§ **WORK ITEM**: Below are records; count the lines among them that include the string "exists", and state only the number.

Collected data:
*** Block opens ***

Lemma info_value_ok x : bytes_ok (info_value x) /\ length (info_value x) = 8%nat.
Proof.
  unfold info_value. rewrite Forall_app, length_app, length_le. split; [|done].
  split; [apply repeat_ff_ok|apply le_ok].
Qed.

Lemma small_value_ok buf :
  bytes_ok buf -> (length buf <= 8)%nat -> bytes_ok (small_value buf) /\ length (small_value buf) = 8%nat.
Proof.
  intros H Hb. unfold small_value. rewrite Forall_app, length_app, repeat_length.
  split; [split; [done|apply repeat_ff_ok]|lia].
Qed.

Lemma info_value_read e x : is_u32 x -> length e = 32%nat -> entry_value e = info_value x -> datacrc32 e = x.
Proof.
  intros Hx He E. unfold datacrc32, word_at. rewrite <- (unle_le 4 x) by exact Hx. f_equal.
  transitivity (slice 4 4 (entry_value e)); [|by rewrite E].
  unfold entry_value, slice. rewrite skipn_firstn_comm, take_take, drop_drop. done.
Qed.

(** ** Page headers *)
Definition header_ok (h : page_header) : Prop :=
  is_u32 (h_magic h) /\ is_u16 (h_version h) /\ is_u16 (h_state h) /\ is_u32 (h_seqno h) /\
  bytes_ok (h_rsv h) /\ length (h_rsv h) = 16%nat /\ is_u32 (h_crc32 h).

Lemma header_bytes_length h : length (h_rsv h) = 16%nat -> length (header_bytes h) = 32%nat.
Proof. intros H. unfold header_bytes. rewrite !length_app, !length_le, H. done. Qed.

(** Reading a written header gives the same header back. *)
Lemma parse_header_bytes h : header_ok h -> parse_header (header_bytes h) = h.
Proof.
  intros (H1 & H2 & H3 & H4 & H5 & H6 & H7). destruct h as [m v s q r c]. simpl in *.
  unfold parse_header, header_bytes. simpl h_magic; simpl h_version; simpl h_state;
    simpl h_seqno; simpl h_rsv; simpl h_crc32.
  assert (E : forall off n x pre post, length pre = off -> 0 <= x < 2 ^ (8 * Z.of_nat n) ->
    word_at off n (pre ++ le n x ++ post) = x).
  { intros off n x pre post Hp Hx. unfold word_at. rewrite slice_seg; [by apply unle_le|done|].
    apply length_le. }
  f_equal.
  - by apply (E 0%nat 4%nat m []).
  - by apply (E 4%nat 2%nat v (le 4 m)).
  - rewrite (app_assoc (le 4 m)). by apply (E 6%nat 2%nat s).
  - rewrite (app_assoc (le 4 m)), (app_assoc (_ ++ _)). by apply (E 8%nat 4%nat q).
  - rewrite (app_assoc (le 4 m)), (app_assoc (_ ++ _)), (app_assoc (_ ++ _)).
    by apply slice_seg.
  - rewrite (app_assoc (le 4 m)), !(app_assoc (_ ++ _)).
    rewrite <- (app_nil_r (le 4 c)). apply (E 28%nat 4%nat c); [|done].
    by rewrite !length_app, !length_le, H6.
Qed.

(** The header [new_page_request] writes. *)
Definition fresh_header (seq : Z) : page_header :=
  let h := Header NVDS_FLASH_MAGIC NVDS_FLASH_VERSION PAGE_ACTIVE seq (repeat 0xFF 16) 0xFFFFFFFF in
  set_h_crc (page_header_crc32_calc h) h.
(* ===== verification/NvdsOps.v ===== *)
(** * What the primitives of the key-value store do to the items of a page

    Reading and comparing the data behind a header, retiring an item, writing an
    element, changing the page state, and copying the live items of one page to
    another. *)
From S2P Require Import Prelude Prog Crc Flash NvdsFormat Nvds NvdsPage.

Section ops.
Context {D : Type} `{FD : !FlashDev D} `{ST : !Storage D}.
Abbreviation base := (@st_base D FD ST).
Abbreviation len := (@st_len D FD ST).
Implicit Types (d : D) (a : Z) (v : nvds_env) (p : page_env) (bs dat : bytes) (its pre post : list item).

(** The item list of a page with the parts around one item, as a hypothesis. *)
Lemma has_item_at v d a p its pre it post :
  has_items v d a p its -> its = pre ++ it :: post -> item_at its pre it post.
Proof. intros H. apply (item_at_intro _ _ _ _ _ _ (hi_items _ _ _ _ _ H)). Qed.

(** ** Data *)
Lemma entries_for_bound n : 0 <= n -> n <= 32 * entries_for n < n + 32.
Proof. intros. unfold entries_for, ENTRY_SIZE. Z.div_mod_to_equations; lia. Qed.
(** The whole copy loop, from a source page to a fresh one. *)
Lemma copy_page v d ep a p q sits :
  has_items v d ep q sits -> has_items v d a p [] -> a <> ep ->
  exists p' d', pfor 0 (Z.to_nat ENTRY_COUNT_PER_PAGE) (copy_entry ep a) (v, d) = (Ok tt, (upd v a p', d')) /\
    has_items (upd v a p') d' a p' (lives sits) /\ same_except base a d d' /\ header p' = header p.
Proof.
  intros Hq Hp Hne. pose proof (hi_items _ _ _ _ _ Hq) as Hqi. pose proof (pi_ok _ _ _ Hqi) as Hok.
  pose proof (items_bound _ _ _ Hqi) as Hb. pose proof (lives_sum_range _ Hok) as Hlr.
  destruct (copy_items _ _ _ _ _ _ sits [] [] sits Hq Hp Hne) as (p1 & d1 & E1 & H1 & S1 & Hh1);
    [done|done|simpl; lia|].
  exists p1, d1. split; [|split_and!; done]. cbn [sum_n foldr] in E1.
  replace (Z.to_nat ENTRY_COUNT_PER_PAGE)
    with (Z.to_nat (sum_n sits) + Z.to_nat (ENTRY_COUNT_PER_PAGE - sum_n sits))%nat by lia.
  rewrite pfor_split, (bind_ok _ _ _ _ _ E1).
  assert (Ha : page_at len a) by (rewrite <- (hi_addr _ _ _ _ _ Hp); apply (pi_raw _ _ _ (hi_items _ _ _ _ _ Hp))).
  pose proof (has_page_other _ _ _ _ _ p1 _ _ _ (items_page _ _ _ _ _ Hq) Hne Ha S1) as Hq1.
  apply pfor_skip. intros i Hi. eapply copy_skip; [exact Hq1|unfold ENTRY_COUNT_PER_PAGE in *; lia|].
  by rewrite state_at_beyond by (done || lia).
Qed.

(** ** Reclaiming *)
Lemma has_items_other v d d' a b p q its :
  has_items v d b q its -> a <> b -> page_at len a -> same_except base a d d' -> has_items (upd v a p) d' b q its.
Proof.
  intros [Hl Hp Hb Hi] Hne Ha Hs. split; [done|by unfold upd; simpl; rewrite lookup_insert_ne|done|].
  eapply page_items_frame; [exact Ha|by rewrite Hb|exact Hs|exact Hi].
Qed.

Lemma has_items_lists v d b q its f u : has_items v d b q its -> has_items (with_lists f u v) d b q its.
Proof. intros [? ? ? ?]. by split. Qed.

Lemma has_items_at v d b q its : has_items v d b q its -> page_at len b.
Proof. intros H. rewrite <- (hi_addr _ _ _ _ _ H). apply (pi_raw _ _ _ (hi_items _ _ _ _ _ H)). Qed.

Lemma with_lists_upd f u v a p : with_lists f u (upd v a p) = upd (with_lists f u v) a p.
Proof. done. Qed.

(** The state after [reclaim]: page [a] holds the live items of [ep], which is
    erased and free; the other pages are as they were. *)
Record reclaimed v d ep a p sits v' d' : Prop := Reclaimed {
  rc_new : exists p', has_items v' d' a p' (lives sits) /\ header p' = header p;
  rc_free : exists q, free_page v' d' ep q;
  rc_free_list : nvds_page_free v' = nvds_page_free v ++ [ep];
  rc_used_list : nvds_page_used v' = list_extract ep (nvds_page_used v);
  rc_ns : ns_list v' = ns_list v /\ ns_states v' = ns_states v;
  rc_others : forall b r its, b <> a -> b <> ep -> has_items v d b r its -> has_items v' d' b r its }.

Lemma reclaim_ok v d ep a p q sits st s :
  has_items v d ep q sits -> header q = set_h_state st (fresh_header s) ->
  (st = PAGE_ACTIVE \/ st = PAGE_FULL) -> has_items v d a p [] -> a <> ep ->
  exists v' d', reclaim ep a (v, d) = (Ok tt, (v', d')) /\ reclaimed v d ep a p sits v' d'.
Proof.
  intros Hq Hhq Hst Hp Hne. pose proof (has_items_at _ _ _ _ _ Hq) as Hep. pose proof (has_items_at _ _ _ _ _ Hp) as Ha.
  set (v0 := with_lists (nvds_page_free v ++ [ep]) (list_extract ep (nvds_page_used v)) v).
  pose proof (has_items_lists _ _ _ _ _ (nvds_page_free v ++ [ep]) (list_extract ep (nvds_page_used v)) Hq) as Hq0.
  pose proof (has_items_lists _ _ _ _ _ (nvds_page_free v ++ [ep]) (list_extract ep (nvds_page_used v)) Hp) as Hp0.
  fold v0 in Hq0, Hp0.
  destruct (page_state_items _ _ _ _ _ PAGE_CANDIDATE Hq0) as (d1 & E1 & Hq1 & S1); [done| |].
  { rewrite Hhq. cbn [set_h_state h_state]. by destruct Hst as [-> | ->]. }
  set (q1 := set_header _ q) in *. set (v1 := upd v0 ep q1) in *.
  pose proof (has_items_other _ _ _ _ _ q1 _ _ Hp0 (not_eq_sym Hne) Hep S1) as Hp1. fold v1 in Hp1.
  destruct (copy_page _ _ _ _ _ _ _ Hq1 Hp1 Hne) as (p2 & d2 & E2 & Hp2 & S2 & Hh2). set (v2 := upd v1 a p2) in *.
  pose proof (has_items_other _ _ _ _ _ p2 _ _ Hq1 Hne Ha S2) as Hq2. fold v2 in Hq2.
  destruct (erase_page_ok v2 d2 ep (hi_located _ _ _ _ _ Hq2) Hep) as (d3 & E3 & Hi3 & S3).
  exists (upd v2 ep (page_clear q1)), d3. split; [|split].
  - unfold reclaim, upd_env. unfold mbind at 1, prog_bind at 1. cbn [fst snd]. fold v0.
    rewrite (bind_ok _ _ _ _ _ E1), (bind_ok _ _ _ _ _ E2).
    rewrite (bind_ok _ _ _ _ _ (get_page_ok _ _ _ _ (hi_page _ _ _ _ _ Hq2))).
    rewrite (hi_addr _ _ _ _ _ Hq2), (bind_ok _ _ _ _ _ E3).
    apply (upd_page_ok v2 d3 ep q1 page_clear). apply Hq2.
  - exists p2. split; [|exact Hh2]. by eapply has_items_other; [exact Hp2| |exact Hep|exact S3].
  - exists (page_clear q1). split; [apply lookup_insert_eq|apply (hi_addr _ _ _ _ _ Hq2)|done| |done].
    cbn [page_clear header]. by rewrite Hi3, classify_blank.
  - done.
  - done.
  - done.
  - intros b r its Hb1 Hb2 Hb. eapply has_items_other; [|by apply not_eq_sym|exact Hep|exact S3].
    eapply has_items_other; [|by apply not_eq_sym|exact Ha|exact S2].
    eapply has_items_other; [|by apply not_eq_sym|exact Hep|exact S1]. by apply has_items_lists.
Qed.
End reclaim.
Lemma elem_body_take : ELEMENT_SMALL_MAX_SIZE < Z.of_nat (length val) -> take (length val) (i_body it) = val.
Proof.
  intros H. unfold elem. rewrite (proj2 (Z.ltb_lt _ _)) by done. cbn [i_body]. by rewrite take_app_length.
Qed.

Lemma elem_value_take : Z.of_nat (length val) <= ELEMENT_SMALL_MAX_SIZE -> take (length val) (i_val it) = val.
Proof.
  intros H. unfold elem. rewrite (proj2 (Z.ltb_ge _ _)) by done. cbn [i_val]. unfold small_value. by rewrite take_app_length.
Qed.

Lemma elem_cnt_middle :
  ELEMENT_SMALL_MAX_SIZE < Z.of_nat (length val) ->
  i_type it = ELEMENT_MIDDLE /\ i_cnt it = entries_for (Z.of_nat (length val)).
Proof. intros H. unfold elem. by rewrite (proj2 (Z.ltb_lt _ _)) by done. Qed.

Lemma elem_cnt_small :
  Z.of_nat (length val) <= ELEMENT_SMALL_MAX_SIZE -> i_type it = ELEMENT_SMALL /\ i_cnt it = 0.
Proof. intros H. unfold elem. by rewrite (proj2 (Z.ltb_ge _ _)) by done. Qed.

Lemma elem_datacrc :
  item_ok it -> ELEMENT_SMALL_MAX_SIZE < Z.of_nat (length val) -> datacrc32 (i_head it) = element_data_crc32_calc val.
Proof.
  intros Hit H. apply info_value_read; [|apply (i_head_fields it Hit)|].
  - unfold element_data_crc32_calc. apply crc32_u32; [apply Hv|word_lia].
  - rewrite (sf_value _ _ _ _ _ _ _ (i_head_fields it Hit)). unfold elem. by rewrite (proj2 (Z.ltb_lt _ _)) by done.
Qed.

Context (v : nvds_env) (d : D) (a : Z) (p : page_env) (pre post : list item).
Hypotheses (H : has_items v d a p (pre ++ it :: post)) (Hat : item_at (pre ++ it :: post) pre it post).

Lemma elem_bounds :
  ELEMENT_SMALL_MAX_SIZE < Z.of_nat (length val) ->
  0 <= sum_n pre /\ sum_n pre + entries_for (Z.of_nat (length val)) < 126 /\
  Z.of_nat (length val) <= 32 * entries_for (Z.of_nat (length val)) /\ entries_for (Z.of_nat (length val)) < 9.
Proof.
  intros Hm. destruct (elem_cnt_middle Hm) as [_ Hc]. destruct Hat as [_ _ _ _ H0 _ Hf Hp0].
  unfold i_n in Hf. rewrite Hc in Hf. destruct Hv as [_ Hl].
  pose proof (entries_for_bound (Z.of_nat (length val)) ltac:(lia)).
  unfold ENTRY_COUNT_PER_PAGE, ELEMENT_MIDDLE_MAX_SIZE in *. lia.
Qed.

Lemma read_middle :
  ELEMENT_SMALL_MAX_SIZE < Z.of_nat (length val) ->
  read_entries BYTE_FUEL a (u8 (sum_n pre + 1)) (u8 (sum_n pre + entries_for (Z.of_nat (length val))))
    (Z.of_nat (length val)) (v, d) = (Ok val, (v, d)).
Proof.
  intros Hm. destruct (elem_cnt_middle Hm) as [_ Hc]. pose proof (elem_bounds Hm).
  rewrite !u8_small by (unfold in_width; lia).
  replace (sum_n pre + 1) with (sum_n pre + 1 + Z.of_nat 0) by lia. rewrite <- Hc.
  rewrite (read_entries_ok _ _ _ _ _ _ _ _ BYTE_FUEL 0 _ H Hat) by (rewrite ?Hc; unfold BYTE_FUEL; lia).
  rewrite Nat.mul_0_r, drop_0, Nat2Z.id. by rewrite elem_body_take.
Qed.

Lemma compare_middle buf :
  ELEMENT_SMALL_MAX_SIZE < Z.of_nat (length val) -> length buf = length val ->
  compare_entries BYTE_FUEL a (u8 (sum_n pre + 1)) (u8 (sum_n pre + entries_for (Z.of_nat (length val))))
    (Z.of_nat (length val)) buf (v, d) = (Ok (bool_decide (buf = val)), (v, d)).
Proof.
  intros Hm Hlen. destruct (elem_cnt_middle Hm) as [_ Hc]. pose proof (elem_bounds Hm).
  rewrite !u8_small by (unfold in_width; lia).
  replace (sum_n pre + 1) with (sum_n pre + 1 + Z.of_nat 0) by lia. rewrite <- Hc.
  rewrite (compare_entries_ok _ _ _ _ _ _ _ _ BYTE_FUEL 0 _ buf H Hat) by (rewrite ?Hc; unfold BYTE_FUEL; lia).
  rewrite Nat.mul_0_r, drop_0, Nat2Z.id. by rewrite elem_body_take.
Qed.
End element_data.

(** What [data_element_get] answers for value [val] and capacity [cap]. *)
Definition get_answer (val : bytes) (cap : option Z) : get_out :=
  match cap with
  | None => GetOut NVDS_OK (Z.of_nat (length val)) []
  | Some c =>
      if c <? Z.of_nat (length val) then GetOut NVDS_E_INVALID_LENGTH (Z.of_nat (length val)) []
      else GetOut NVDS_OK (Z.of_nat (length val)) val
  end.

Lemma data_element_get_ok n v d pgs m ns key cap :
  store n v d pgs -> holds pgs m -> key_ok key ->
  data_element_get ns key cap (v, d) =
    (match m !! (ns, key) with Some val => Ok (get_answer val cap) | None => Err NVDS_E_NOT_FOUND end, (v, d)).
Proof.
  intros H Hh Hk. unfold data_element_get. destruct (m !! (ns, key)) as [val|] eqn:Em; [|
    by rewrite (bind_err _ _ _ _ _ (absent_element _ _ _ _ _ _ _ H Hh Hk Em))].
  destruct (located_element _ _ _ _ _ _ _ _ H Hh Hk Em) as (A & a & s & p & pre & post & B & _ & Ef & Hi & Hat & Hv & _).
  pose proof (ia_it _ _ _ _ Hat) as Hit.
  rewrite (bind_ok _ _ _ _ _ Ef), (bind_ok _ _ _ _ _ (read_head _ _ _ _ _ _ _ _ Hi Hat)). cbv zeta.
  rewrite (entry_type_head _ Hit), (entry_len_head _ Hit), elem_len. unfold get_answer.
  destruct (Z.lt_ge_cases ELEMENT_SMALL_MAX_SIZE (Z.of_nat (length val))) as [Hm|Hs].
  - destruct (elem_cnt_middle ns key val Hm) as [-> _]. cbn [Z.eqb orb ELEMENT_MIDDLE ELEMENT_BULK ELEMENT_BULKINFO ELEMENT_SMALL Pos.eqb].
    destruct cap as [c|]; [|done]. destruct (c <? _); [done|].
    rewrite (bind_ok _ _ _ _ _ (read_middle ns key val Hv _ _ _ _ _ _ Hi Hat Hm)).
    rewrite (elem_datacrc ns key val Hv Hit Hm), Z.eqb_refl. done.
  - destruct (elem_cnt_small ns key val Hs) as [-> _]. cbn [Z.eqb orb ELEMENT_MIDDLE ELEMENT_BULK ELEMENT_BULKINFO ELEMENT_SMALL].
    destruct cap as [c|]; [|done]. destruct (c <? _); [done|].
    rewrite (sf_value _ _ _ _ _ _ _ (i_head_fields _ Hit)), Nat2Z.id, (elem_value_take ns key val Hs). done.
Qed.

*** Block closes ***

§ **RESPONSE**: 8